■ **YOUR ASSIGNMENT**: Up to and including the line that contains "da_Lifecycle : DeviceLifecycleStatus;", repeat each line of the data exactly, starting from the first.

Records contained in a dataset
(* ===== verification/ReservationRepo.v ===== *)
(** * The reservation repository: [internal/repository/reservation.go]

    One definition per repository method, in the order of the source.  A [SELECT ...
    ORDER BY ... LIMIT 1] is the first row, in that order, that satisfies the [WHERE]
    clause; [FOR UPDATE SKIP LOCKED] passes over the rows another transaction holds.
    A scan over the pending index is evaluated row by row; a query that needs a sort
    evaluates its condition on every row first.  A failed [::int] cast is the error
    [ErrInvalidTextRepresentation]. *)
From S2P Require Import Prelude GoText Errors Domain Json Sensitive Actor Store.

Record CreateReservationParams : Type := mkCreateParams {
  cp_ID : string; cp_ClientID : string; cp_PoolID : string; cp_OwnerType : string; cp_OwnerID : string;
  cp_RequestedCapabilities : obj; cp_LeaseSeconds : Z; cp_IdempotencyKey : string }.

Record ReservationFilter : Type := mkFilter { rf_OwnerType : string; rf_OwnerID : string }.

Record PoolPolicy : Type := mkPolicy {
  pp_Status : PoolStatus; pp_Platform : string; pp_MaxLeaseSeconds : Z; pp_MaxConcurrency : Z;
  pp_ActiveReservations : Z; pp_FreshVMPerRun : bool }.

Record DeviceAssignment : Type := mkAssignment {
  da_ID : string; da_HostID : string; da_Platform : string; da_DeviceKind : string; da_LifecycleMode : string;
  da_Lifecycle : DeviceLifecycleStatus; da_Health : HealthStatus; da_Serial : string; da_STFSerial : string;
  da_ADBEndpoint : option string; da_AppiumEndpoint : option string; da_AppiumUDID : string }.

Record ExpiredRemoteSession : Type := mkExpiredRemote {
  xr_ID : string; xr_ReservationID : string; xr_DeviceID : string; xr_Serial : string; xr_ExpiresAt : Z }.

Record OperationParams : Type := mkOperation {
  op_ClientID : string; op_Scope : string; op_Key : string; op_RequestHash : string;
  op_ResourceType : string; op_ResourceID : string; op_ResponseStatus : Z }.

Definition TargetDeviceCapability : string := "_device_farm_target_device_id".

(** ** Row orders *)
Definition by_created (r : ReservationRecord) : key := (r_CreatedAt r, r_ID r).
Definition by_expiry (r : ReservationRecord) : key := (default 0 (r_ExpiresAt r), r_ID r).
Definition by_updated (r : ReservationRecord) : key := (r_UpdatedAt r, r_ID r).

Definition reservations (db : DB) : list ReservationRecord := rows (device_reservations db).

Definition not_skipped (env : Env) (r : ReservationRecord) : bool :=
  negb (bool_decide (r_ID r ∈ env_locked_reservations env)).

Definition env_gets {A} (f : Env -> DB -> A) : Tx A := fun env s => (Ok (f env (st_db s)), s).

(** A query result that may be a cast error. *)
Definition or_cast_error {A} (o : option A) : Tx A :=
  match o with Some a => mret a | None => throw ErrInvalidTextRepresentation end.

(** ** Creating a reservation *)
Definition sameReservationRequest (record : ReservationRecord) (params : CreateReservationParams) : bool :=
  String.eqb (r_ClientID record) (cp_ClientID params) && String.eqb (r_PoolID record) (cp_PoolID params)
  && String.eqb (r_OwnerType record) (cp_OwnerType params) && String.eqb (r_OwnerID record) (cp_OwnerID params)
  && (r_LeaseSeconds record =? cp_LeaseSeconds params)
  && String.eqb (r_IdempotencyKey record) (cp_IdempotencyKey params)
  && json_eqb (JObj (r_RequestedCapabilities record)) (JObj (cp_RequestedCapabilities params)).

Definition pending_row (params : CreateReservationParams) (now : Z) : ReservationRecord :=
  mkReservation (cp_ID params) (cp_ClientID params) (cp_PoolID params) None (cp_OwnerType params)
    (cp_OwnerID params) (cp_RequestedCapabilities params) (cp_LeaseSeconds params) ReservationPending
    (cp_IdempotencyKey params) None None None None now now.

Definition same_idempotency_key (client key : string) (r : ReservationRecord) : bool :=
  String.eqb (r_ClientID r) client && String.eqb (r_IdempotencyKey r) key.

(** [INSERT ... ON CONFLICT (client_id, idempotency_key) DO UPDATE ... RETURNING]: the
    new row, or the existing one for that key. *)
Definition CreatePending (params : CreateReservationParams) : Tx ReservationRecord :=
  db ← get_db;
  now ← ClockNow;
  record ← match first_where (same_idempotency_key (cp_ClientID params) (cp_IdempotencyKey params)) (reservations db) with
           | Some existing => mret existing
           | None =>
             match device_reservations db !! cp_ID params with
             | Some _ => throw (ErrUniqueViolation "device_reservations_pkey")
             | None => _ ← write_reservation (cp_ID params) (pending_row params now); mret (pending_row params now)
             end
           end;
  if sameReservationRequest record params then mret record else throw RepoErrIdempotencyConflict.

(** ** The allocation queries *)

(** The join of devices, their pool memberships, hosts and pools. *)
Record Membership : Type := mkMembership {
  m_device : DeviceRow; m_entry : PoolDeviceRow; m_host : HostRow; m_pool : PoolRow }.

Definition memberships (db : DB) : list Membership :=
  omap (fun pd =>
    d ← devices db !! pd_device_id pd;
    h ← device_hosts db !! d_host_id d;
    p ← device_pools db !! pd_pool_id pd;
    Some (mkMembership d pd h p)) (rows (device_pool_devices db)).

(** The conditions on a device, its membership, its host and its pool. *)
Definition available (m : Membership) : bool :=
  pd_enabled (m_entry m) && bool_decide (p_status (m_pool m) = PoolActive)
  && String.eqb (p_platform (m_pool m)) (d_platform (m_device m))
  && bool_decide (h_status (m_host m) = HostOnline) && negb (h_draining (m_host m))
  && lifecycle_is DeviceReady (m_device m) && healthy (m_device m).

(** The conditions that compare the requested capabilities with the device. *)
Definition capabilities_match (requested : obj) (m : Membership) : bool :=
  (negb (has_key requested TargetDeviceCapability)
   || bool_decide (get_text requested TargetDeviceCapability = Some (d_id (m_device m))))
  && (negb (has_key requested "platformName")
      || bool_decide (option_map ToLower (get_text requested "platformName") = Some (p_platform (m_pool m))))
  && obj_contains (d_capabilities (m_device m)) (device_schedulable_capabilities requested).

(** The [androidMinSdkLevel] lower bound. *)
Definition min_sdk_satisfied (requested : obj) (m : Membership) : option bool :=
  match coalesce_int requested "androidMinSdkLevel" with
  | None => None
  | Some 0 => Some true
  | Some lower => match coalesce_int (d_capabilities (m_device m)) "apiLevel" with
                  | None => None
                  | Some level => Some (lower <=? level)
                  end
  end.

Definition allocatable (requested : obj) (m : Membership) : option bool :=
  if available m && capabilities_match requested m then min_sdk_satisfied requested m else Some false.

(** [r.failure_code IS NULL OR r.updated_at <= clock_timestamp() - interval '5 seconds']. *)
Definition retry_due (now : Z) (r : ReservationRecord) : bool :=
  match r_FailureCode r with None => true | Some _ => r_UpdatedAt r <=? now - 5 * Second end.

Definition unassigned_pending (r : ReservationRecord) : bool :=
  status_is ReservationPending r && bool_decide (r_DeviceID r = None).

(** A row is locked, or skipped, after its condition has been evaluated. *)
Definition allocatable_pending (env : Env) (db : DB) (r : ReservationRecord) : option bool :=
  if unassigned_pending r && retry_due (env_clock env) r
  then match exists_sql (allocatable (r_RequestedCapabilities r)) (memberships db) with
       | Some b => Some (b && not_skipped env r)
       | None => None
       end
  else Some false.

■ **OUTPUT OF THE TASK**:
(* ===== verification/ReservationRepo.v ===== *)
(** * The reservation repository: [internal/repository/reservation.go]

    One definition per repository method, in the order of the source.  A [SELECT ...
    ORDER BY ... LIMIT 1] is the first row, in that order, that satisfies the [WHERE]
    clause; [FOR UPDATE SKIP LOCKED] passes over the rows another transaction holds.
    A scan over the pending index is evaluated row by row; a query that needs a sort
    evaluates its condition on every row first.  A failed [::int] cast is the error
    [ErrInvalidTextRepresentation]. *)
From S2P Require Import Prelude GoText Errors Domain Json Sensitive Actor Store.

Record CreateReservationParams : Type := mkCreateParams {
  cp_ID : string; cp_ClientID : string; cp_PoolID : string; cp_OwnerType : string; cp_OwnerID : string;
  cp_RequestedCapabilities : obj; cp_LeaseSeconds : Z; cp_IdempotencyKey : string }.

Record ReservationFilter : Type := mkFilter { rf_OwnerType : string; rf_OwnerID : string }.

Record PoolPolicy : Type := mkPolicy {
  pp_Status : PoolStatus; pp_Platform : string; pp_MaxLeaseSeconds : Z; pp_MaxConcurrency : Z;
  pp_ActiveReservations : Z; pp_FreshVMPerRun : bool }.

Record DeviceAssignment : Type := mkAssignment {
  da_ID : string; da_HostID : string; da_Platform : string; da_DeviceKind : string; da_LifecycleMode : string;
  da_Lifecycle : DeviceLifecycleStatus; da_Health : HealthStatus; da_Serial : string; da_STFSerial : string;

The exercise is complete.